### TRY IT
The answer is one number: how many lines in the data below hold "congruence".

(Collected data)
(* ===== verification/Binary.v ===== *)
(** * Bytes, hexadecimal text and little-endian integers

    Models [protocol/packages/core/src/binary.ts] and [network.ts].  A [Uint8Array] is a
    list of characters; [node:crypto]'s SHA-256 is a parameter, of which only the digest
    length is ever used. *)

From S2P Require Import Prelude Amount Json.

Abbreviation bytes := (list ascii).

(** ** Hexadecimal *)

Definition hex_value (c : ascii) : Z :=
  if is_digit c then code c - 48 else if in_range 97 102 c then code c - 87 else code c - 55.
Definition byte_of (n : Z) : ascii := ascii_of_N (Z.to_N n).

(** [Buffer.from(hex, "hex")] on text of hexadecimal pairs. *)
Fixpoint hex_decode (hex : string) : bytes :=
  match hex with
  | String a (String b rest) => byte_of (hex_value a * 16 + hex_value b) :: hex_decode rest
  | _ => []
  end.

(** [/^(?:[0-9a-fA-F]{2})*$/] *)
Definition HEX_BYTE_PATTERN (hex : string) : bool :=
  string_forall is_hex hex && Z.even (byte_length hex).

Definition hexToBytes (expectedLength : option Z) (errorCode label : string) (hex : string) : result bytes :=
  _ ← throw_code_if (negb (HEX_BYTE_PATTERN hex)) errorCode
        (label +:+ " must be an even-length hex byte string");
  _ ← throw_code_if (match expectedLength with Some n => js_length hex !== n * 2 | None => false end)
        errorCode (label +:+ " must be " +:+ toString (default 0 expectedLength) +:+ " bytes");
  Ok (hex_decode hex).

(** [Buffer.from(bytes).toString("hex")] *)
Fixpoint bytesToHex (b : bytes) : string :=
  match b with
  | [] => ""
  | c :: b => String (hex_digit (code c / 16)) (String (hex_digit (code c mod 16)) (bytesToHex b))
  end.

Definition utf8Bytes (value : string) : bytes := list_ascii_of_string value.
Definition concatBytes (parts : list bytes) : bytes := List.concat parts.

(** ** Little-endian integers *)

Fixpoint little_endian (n : nat) (v : Z) : bytes :=
  match n with
  | O => []
  | S n => byte_of (v mod 256) :: little_endian n (v / 256)
  end.
Fixpoint little_endian_value (b : bytes) : Z :=
  match b with
  | [] => 0
  | c :: b => code c + 256 * little_endian_value b
  end.

Definition le32 (errorCode : string) (value : Z) : result bytes :=
  _ ← throw_code_if ((value <? 0) || (U32_MAX <? value)) errorCode "value must fit in uint32";
  Ok (little_endian 4 value).

Definition numberToUint64 (value : Z) : result Z :=
  _ ← throw_code_if (negb (isSafeInteger value) || (value <? 0)) "invalid_kaspa_x402_amount"
        "number must be a non-negative safe integer";
  Ok value.

Definition normalizeUint64 (value : numeric) : result Z :=
  normalized ← match value with
               | BigInt n => Ok n
               | Number n => numberToUint64 n
               | Text s => parseSompiString s
               end;
  _ ← throw_code_if ((normalized <? 0) || (U64_MAX <? normalized)) "invalid_kaspa_x402_amount"
        "value must fit in uint64";
  Ok normalized.

Definition le64 (value : numeric) : result bytes :=
  normalized ← normalizeUint64 value; Ok (little_endian 8 normalized).

(** ** network.ts *)

Definition SUPPORTED_NETWORKS : list string := ["kaspa:mainnet"; "kaspa:testnet-10"].
Definition isKaspaX402Network (value : string) : bool :=
  existsb (fun n => value === n) SUPPORTED_NETWORKS.
Definition parseKaspaNetwork (value : string) : result string :=
  _ ← throw_code_if (negb (isKaspaX402Network value)) "invalid_kaspa_x402_network"
        "unsupported Kaspa x402 network";
  Ok value.
Definition assertSupportedNetwork (supported : list string) (value : string) : result string :=
  _ ← throw_code_if (negb (existsb (fun n => value === n) supported)) "invalid_kaspa_x402_network"
        "network is not supported by this implementation";
  Ok value.
Definition assertMainnetAllowed (network : string) (allowMainnet : bool) (component : string) : result () :=
  throw_code_if ((network === "kaspa:mainnet") && negb allowMainnet) "invalid_kaspa_x402_network"
    (component +:+ " requires allowMainnet for kaspa:mainnet").

(** ** Digests *)

Section Sha.
Context (sha256 : bytes -> bytes).
Definition sha256Text (s : string) : bytes := sha256 (utf8Bytes s).
Definition sha256Hex (s : string) : string := bytesToHex (sha256Text s).
End Sha.

(** * Lemmas *)

Lemma code_range c : 0 <= code c < 256.
Proof. destruct c as [[] [] [] [] [] [] [] []]; vm_compute; split; congruence. Qed.

Lemma byte_of_code c : byte_of (code c) = c.
Proof. unfold byte_of, code. by rewrite N2Z.id, ascii_N_embedding. Qed.

Lemma code_byte_of n : 0 <= n < 256 -> code (byte_of n) = n.
Proof. intros. unfold byte_of, code. rewrite N_ascii_embedding; lia. Qed.

Lemma hex_byte c :
  is_lower_hex (hex_digit (code c / 16)) = true /\ is_lower_hex (hex_digit (code c mod 16)) = true /\
  byte_of (hex_value (hex_digit (code c / 16)) * 16 + hex_value (hex_digit (code c mod 16))) = c.
Proof. destruct c as [[] [] [] [] [] [] [] []]; vm_compute; auto. Qed.

Lemma bytesToHex_lower b : string_forall is_lower_hex (bytesToHex b) = true.
Proof.
  induction b as [|c b IH]; cbn [bytesToHex string_forall]; [done|].
  destruct (hex_byte c) as (-> & -> & _). by rewrite IH.
Qed.

Lemma bytesToHex_length b : byte_length (bytesToHex b) = 2 * Z.of_nat (length b).
Proof. induction b as [|c b IH]; cbn [bytesToHex length]; [done|]. rewrite !byte_length_cons, IH. lia. Qed.

Lemma hex_decode_bytesToHex b : hex_decode (bytesToHex b) = b.
Proof. induction b as [|c b IH]; cbn [bytesToHex hex_decode]; [done|]. destruct (hex_byte c) as (_ & _ & ->). by rewrite IH. Qed.

Lemma bytesToHex_inj b b' : bytesToHex b = bytesToHex b' -> b = b'.
Proof. intros E%(f_equal hex_decode). by rewrite !hex_decode_bytesToHex in E. Qed.

Lemma hex_pair_lower a b :
  is_hex a = true -> is_hex b = true ->
  hex_digit (code (byte_of (hex_value a * 16 + hex_value b)) / 16) = lower_ascii a /\
  hex_digit (code (byte_of (hex_value a * 16 + hex_value b)) mod 16) = lower_ascii b.
Proof.
  assert (forall c, is_hex c = true -> 0 <= hex_value c < 16 /\ hex_digit (hex_value c) = lower_ascii c) as H.
  { intros c; destruct c as [[] [] [] [] [] [] [] []]; vm_compute; try done; repeat split; congruence. }
  intros [Ha Ea]%H [Hb Eb]%H. rewrite code_byte_of by lia.
  rewrite Z.div_add_l, Z.div_small, Z.add_0_r by lia.
  rewrite Z.add_comm, Z.mod_add, Z.mod_small by lia. done.
Qed.

Lemma string_pair_ind (P : string -> Prop) :
  P "" -> (forall a, P (String a "")) -> (forall a b s, P s -> P (String a (String b s))) -> forall s, P s.
Proof.
  intros H0 H1 H2. fix F 1. intros [|a [|b s]]; [exact H0|apply H1|apply H2, F].
Qed.

(** Decoding forgets only the case of the digits. *)
Lemma bytesToHex_hex_decode s : HEX_BYTE_PATTERN s = true -> bytesToHex (hex_decode s) = toLowerCase s.
Proof.
  unfold HEX_BYTE_PATTERN. induction s as [|a|a b s IH] using string_pair_ind; intros H; [done| |].
  - by rewrite andb_false_r in H.
  - cbn [string_forall] in H. rewrite !byte_length_cons in H.
    replace (1 + (1 + byte_length s)) with (2 + byte_length s) in H by lia.
    rewrite Z.even_add in H. cbn [hex_decode bytesToHex toLowerCase].
    apply andb_true_iff in H as [[Ha [Hb Hs]%andb_true_iff]%andb_true_iff He].
    destruct (hex_pair_lower a b Ha Hb) as [-> ->]. rewrite IH; [done|].
    rewrite Hs. by destruct (Z.even (byte_length s)).
Qed.

Lemma hex_js_length s : string_forall is_hex s = true -> js_length s = byte_length s.
Proof.
  induction s as [|c s IH]; cbn [string_forall js_length]; [done|]. intros [Hc Hs]%andb_true_iff.
  rewrite IH, byte_length_cons by done. unfold is_hex, is_lower_hex, is_digit, in_range in *.
  replace ((128 <=? code c) && (code c <=? 191)) with false by lia.
  by replace (240 <=? code c) with false by lia.
Qed.

Lemma lower_hex_hex s : string_forall is_lower_hex s = true -> string_forall is_hex s = true.
Proof.
  induction s as [|c s IH]; cbn [string_forall]; [done|]. intros [Hc Hs]%andb_true_iff.
  rewrite IH, andb_true_r by done. unfold is_hex. by rewrite Hc.
Qed.

Lemma byte_hex_of b : HEX_BYTE_PATTERN (bytesToHex b) = true.
Proof.
  unfold HEX_BYTE_PATTERN. rewrite lower_hex_hex by apply bytesToHex_lower. by rewrite bytesToHex_length, Z.even_mul.
Qed.

Lemma hexToBytes_ok n err lbl hex b :
  hexToBytes n err lbl hex = Ok b <->
  b = hex_decode hex /\ HEX_BYTE_PATTERN hex = true /\
  match n with Some n => byte_length hex = n * 2 | None => True end.
Proof.
  unfold hexToBytes. rewrite bind_ok. setoid_rewrite throw_code_if_ok. setoid_rewrite bind_ok.
  setoid_rewrite throw_code_if_ok. split.
  - intros ([] & Hp & [] & Hn & [= <-]). inv_bool. split; [done|]. split; [done|].
    destruct n; [|done]. inv_bool. unfold HEX_BYTE_PATTERN in Hp. apply andb_true_iff in Hp as [Hp _].
    by rewrite <- hex_js_length.
  - intros (-> & Hp & Hn). exists (). rewrite Hp. split; [done|]. exists (). split; [|done].
    destruct n; [|done]. unfold HEX_BYTE_PATTERN in Hp. apply andb_true_iff in Hp as [Hp _].
    rewrite hex_js_length, Hn by done. by rewrite bool_decide_eq_true_2.
Qed.

Lemma hex_decode_length s : HEX_BYTE_PATTERN s = true -> 2 * Z.of_nat (length (hex_decode s)) = byte_length s.
Proof.
  intros H. rewrite <- bytesToHex_length, bytesToHex_hex_decode by done.
  clear. induction s as [|c s IH]; cbn [toLowerCase]; [done|]. by rewrite !byte_length_cons, IH.
Qed.

Lemma hex_decode_inj s s' :
  HEX_BYTE_PATTERN s = true -> HEX_BYTE_PATTERN s' = true ->
  hex_decode s = hex_decode s' <-> toLowerCase s = toLowerCase s'.
Proof.
  intros H H'. rewrite <- !bytesToHex_hex_decode by done.
  split; [congruence|]. apply bytesToHex_inj.
Qed.

Lemma little_endian_length n v : length (little_endian n v) = n.
Proof. revert v. induction n as [|n IH]; intros v; cbn; [done|]. by rewrite IH. Qed.

Lemma little_endian_read n v : 0 <= v < 256 ^ Z.of_nat n -> little_endian_value (little_endian n v) = v.
Proof.
  revert v. induction n as [|n IH]; intros v Hv; cbn [little_endian little_endian_value]; [lia|].
  rewrite Nat2Z.inj_succ, Z.pow_succ_r in Hv by lia. pose proof (Z.mod_pos_bound v 256).
  pose proof (Z.div_mod v 256). rewrite code_byte_of by lia.
  rewrite IH; [lia|]. split; [apply Z.div_pos; lia|]. apply Z.div_lt_upper_bound; lia.
Qed.

Lemma little_endian_inj n v v' :
  0 <= v < 256 ^ Z.of_nat n -> 0 <= v' < 256 ^ Z.of_nat n ->
  little_endian n v = little_endian n v' -> v = v'.
Proof. intros H H' E%(f_equal little_endian_value). by rewrite !little_endian_read in E. Qed.

Lemma le32_ok err v b : le32 err v = Ok b <-> b = little_endian 4 v /\ 0 <= v <= U32_MAX.
Proof.
  unfold le32. rewrite bind_ok. setoid_rewrite throw_code_if_ok. split.
  - intros ([] & H & [= <-]). inv_bool. done.
  - intros [-> H]. exists (). split; [lia|done].
Qed.

Definition numeric_value (v : numeric) (n : Z) : Prop :=
  match v with
  | BigInt z => n = z
  | Number z => n = z /\ z <= MAX_SAFE_INTEGER
  | Text s => s = toString n
  end /\ 0 <= n <= U64_MAX.

Lemma normalizeUint64_ok v n : normalizeUint64 v = Ok n <-> numeric_value v n.
Proof.
  unfold normalizeUint64, numeric_value. rewrite bind_ok. setoid_rewrite bind_ok.
  setoid_rewrite throw_code_if_ok. destruct v as [z|z|s].
  1, 2: split.
  - intros (m & [= <-] & [] & H & [= <-]). inv_bool. done.
  - intros [-> H]. eexists. split; [done|]. exists (). split; [lia|done].
  - intros (m & Hm & [] & H & [= <-]). unfold numberToUint64, isSafeInteger in Hm. inv_ok. subst. repeat split; lia.
  - intros [[-> Hz] H]. exists z. split; [|exists (); split; [lia|done]].
    unfold numberToUint64, isSafeInteger. replace (_ || _) with false; [done|]. unfold MAX_SAFE_INTEGER in *. lia.
  - setoid_rewrite parse_ok. split.
    + intros (m & [-> Hm] & [] & _ & [= <-]). done.
    + intros [-> H]. exists n. split; [done|]. exists (). split; [lia|done].
Qed.

Lemma le64_ok v b : le64 v = Ok b <-> exists n, numeric_value v n /\ b = little_endian 8 n.
Proof.
  unfold le64. rewrite bind_ok. setoid_rewrite normalizeUint64_ok.
  split; intros (n & Hn & H); exists n; split; try done; congruence.
Qed.

Lemma sha256Hex_lower sha256 s :
  (forall b, length (sha256 b) = 32%nat) -> is_lower_hash32 (sha256Hex sha256 s) = true.
Proof.
  intros H. unfold is_lower_hash32, sha256Hex, sha256Text. by rewrite bytesToHex_lower, bytesToHex_length, H.
Qed.

(** A concrete 32-byte digest, for instantiating the parameter in the witnesses. *)
Definition toy_sha256 (b : bytes) : bytes :=
  little_endian 32 (foldl (fun acc c => Z.land (acc * 33 + code c) 4294967295) 5381 b).
Lemma toy_sha256_length b : length (toy_sha256 b) = 32%nat.
Proof. apply little_endian_length. Qed.

(** ** Properties *)

(** Hex text round trips: decoding the text of bytes gives the bytes back, and
    encoding decoded bytes gives the text back in lower case; accepted text is exactly
    the even-length hexadecimal text of the expected byte count, and the little-endian
    encodings keep every 32-bit and 64-bit value distinct and readable. *)
Theorem binary_roundtrip err lbl n hex b b' v :
  hexToBytes None err lbl (bytesToHex b) = Ok b /\
  (hexToBytes (Some n) err lbl hex = Ok b' <->
     HEX_BYTE_PATTERN hex = true /\ Z.of_nat (length b') = n /\ bytesToHex b' = toLowerCase hex) /\
  (0 <= v <= U32_MAX -> exists e, le32 err v = Ok e /\ length e = 4%nat /\ little_endian_value e = v) /\
  (0 <= v <= U64_MAX -> exists e, le64 (BigInt v) = Ok e /\ le64 (Text (toString v)) = Ok e /\
     length e = 8%nat /\ little_endian_value e = v) /\
  (is_ok (le32 err v) = (0 <=? v) && (v <=? U32_MAX)) /\
  (is_ok (le64 (BigInt v)) = (0 <=? v) && (v <=? U64_MAX)).
Proof.
  split; [|split; [|split; [|split; [|split]]]].
  - apply hexToBytes_ok. rewrite hex_decode_bytesToHex. split; [done|]. split; [|done].
    unfold HEX_BYTE_PATTERN. rewrite lower_hex_hex by apply bytesToHex_lower.
    rewrite bytesToHex_length, Z.even_mul. done.
  - rewrite hexToBytes_ok. split.
    + intros (-> & Hp & Hl). pose proof (hex_decode_length _ Hp). split; [done|].
      split; [lia|by apply bytesToHex_hex_decode].
    + intros (Hp & Hl & E). rewrite <- bytesToHex_hex_decode in E by done. apply bytesToHex_inj in E as ->.
      pose proof (hex_decode_length _ Hp). split; [done|]. split; [done|]. lia.
  - intros H. exists (little_endian 4 v). rewrite le32_ok, little_endian_length, little_endian_read; [done|].
    unfold U32_MAX in H. lia.
  - intros H. exists (little_endian 8 v). rewrite !le64_ok, little_endian_length, little_endian_read
      by (unfold U64_MAX in H; lia).
    repeat split; exists v; unfold numeric_value; auto.
  - unfold le32, throw_code_if. destruct (_ || _) eqn:E; cbn; lia.
  - unfold le64, normalizeUint64, throw_code_if. cbn. destruct (_ || _) eqn:E; cbn; lia.
Qed.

### COMPLETED EXERCISE
4